Capitol Week-In-Review – March 2, 2017

Lawmakers Propose Management Changes to Highway Program

Recently, the Legislative Audit Bureau (LAB) published its evaluation of the management of the State Highway Program by the Wisconsin Department of Transportation (DOT).  Of note, the LAB found:

  • When a major highway project is considered for approval, the DOT provides the Governor and the Legislature with an estimate of total project costs, but such estimates were incomplete, in part, because they did not take into account that inflation would increase project expenditures over time; and
  • The DOT budgeted to complete more major highway project work than could be completed with its available funding because it did not sufficiently take into account the extent to which project expenditures increased over time as a result of inflation and unexpected cost increases.

Last Tuesday, the legislature’s Joint Audit Committee introduced legislation to address these management deficiencies. Their proposal requires the DOT to:

  • Provide state lawmakers with cost estimates that include all costs associated with potential major highway projects, including the effects of inflation; and
  • Regularly report information to state lawmakers about the ongoing costs of each major highway project and to report this information about each major highway project:

We support this bipartisan legislation and will be asking state lawmakers to enact these programmatic reforms.

Lawmakers Introduce Rural Broadband Expansion Legislation

State Senator Howard Marklein (R-Spring Green) and State Representative Romaine Quinn (R-Rice Lake) have introduced a rural broadband expansion legislation that combines elements of Governor Walker’s budget plan and the recommendations made by the 2016 Legislative Council Study Committee on Rural Broadband.

According to Senator Marklein, this bill:

  • Allocates an additional $15.5 million for Broadband Expansion (BEX) grants;
  • Provides the Wisconsin Public Service Commission (PSC) with a requirement that BEX grants go to areas of the state with the greatest need. In other words — “fill from the bottom up;”
  • Includes a policy that prevents broadband service providers from “cherry picking” high value customers, while ignoring the needs of residential customers.
  • Directs the PSC, in evaluating BEX grant proposals, to consider the impact of improved broadband on our students at home, and patients at home; and
  • Discourages the duplication of existing broadband service.
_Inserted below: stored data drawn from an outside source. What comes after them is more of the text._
(** * Range analysis of QONNX graphs: a shallow embedding of
      [src/qonnx/util/range_analysis.py]

    Floating-point numbers are modelled by exact rationals ([Q]); numpy
    arrays by a shape and a row-major list of elements; Python exceptions
    by an error result; the range table and the effects of a run (model
    loading, graph rewrites, node executions, warnings) by a state that the
    functions thread.

    Range records are stored by value. The analysis only assigns to the
    fields of records that it has just created, one object per tensor name
    (the outputs of the node being processed, the initializers); the one
    object that may be shared, a range record passed in by the caller and
    stored for every graph input, is never assigned to. *)

From Stdlib Require Import QArith Qround Qminmax Qabs Lqa Psatz.
From stdpp Require Import gmap strings list.

Open Scope string_scope.

(** ** Python exceptions *)

Inductive PyError :=
| AssertionError (msg : string)
| KeyError (key : string)
| TypeError
| ValueError
| AttributeError
| IndexError
| NotModelled.

Inductive result (A : Type) :=
| Ok (a : A)
| Raise (e : PyError).
Arguments Ok {A} a.
Arguments Raise {A} e.

#[export] Instance result_ret : MRet result := fun _ a => Ok a.
#[export] Instance result_bind : MBind result := fun _ _ f m =>
  match m with Ok a => f a | Raise e => Raise e end.

Definition is_Ok {A} (r : result A) : bool :=
  match r with Ok _ => true | Raise _ => false end.

(** ** numpy arrays and Python values *)

Module Np.

Record ndarray := mk_ndarray { shape : list nat; data : list Q }.

(** Values that occur as range bounds and in execution contexts:
    [None], a Python or numpy scalar, a Python list of numbers, an
    [np.ndarray]. *)
Inductive value :=
| VNone
| VScalar (q : Q)
| VList (l : list Q)
| VArray (a : ndarray).

Definition size (s : list nat) : nat := fold_right Nat.mul 1%nat s.

Definition zeros (s : list nat) : ndarray := mk_ndarray s (replicate (size s) 0%Q).
Definition zeros_like (a : ndarray) : ndarray := zeros (shape a).

(** How numpy reads a value as an array operand. *)
Definition as_array (v : value) : result ndarray :=
  match v with
  | VNone => Raise TypeError
  | VScalar q => Ok (mk_ndarray [] [q])
  | VList l => Ok (mk_ndarray [length l] l)
  | VArray a => Ok a
  end.

(** The [.shape] attribute; plain Python numbers and lists have none, numpy
    scalars have [()]. Only used for reading the shape of a bound. *)
Definition shape_of (v : value) : option (list nat) :=
  match v with
  | VNone => None
  | VScalar _ => Some []
  | VList l => Some [length l]
  | VArray a => Some (shape a)
  end.

(** A ufunc result of rank 0 is a numpy scalar, not an [ndarray]. *)
Definition wrap (a : ndarray) : value :=
  match shape a with
  | [] => VScalar (hd 0%Q (data a))
  | _ => VArray a
  end.

(** Broadcasting: shapes are aligned at their last dimension; two
    dimensions are compatible when they are equal or one of them is 1. *)
Fixpoint broadcast_rev (r1 r2 : list nat) : option (list nat) :=
  match r1, r2 with
  | [], r => Some r
  | r, [] => Some r
  | d1 :: t1, d2 :: t2 =>
      match broadcast_rev t1 t2 with
      | None => None
      | Some t =>
          if (d1 =? d2)%nat then Some (d1 :: t)
          else if (d1 =? 1)%nat then Some (d2 :: t)
          else if (d2 =? 1)%nat then Some (d1 :: t)
          else None
      end
  end.

Definition broadcast_shapes (s1 s2 : list nat) : option (list nat) :=
  match broadcast_rev (rev s1) (rev s2) with
  | Some r => Some (rev r)
  | None => None
  end.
We are backing the Marklein-Quinn proposal and will be lobbying state lawmakers to enact this legislation.

Wisconsin’s Public Sector Workforce

Analysis of recently-released state and local government employment figures collected by the United States Census Bureau show that the State of Wisconsin had 49.6 government employees per 1,000 residents in 2015 – 2.1% less than the national average.

State and local governments in Wisconsin spent 6.3% less than the national average on public payrolls and the public payroll per employee was 4.2% below the national average.

Wisconsin’s public sector employed 286,000 full-time employees in 2015 of which 74% worked at the local level. Six out of ten government employees work in education, mostly in K-12 schools.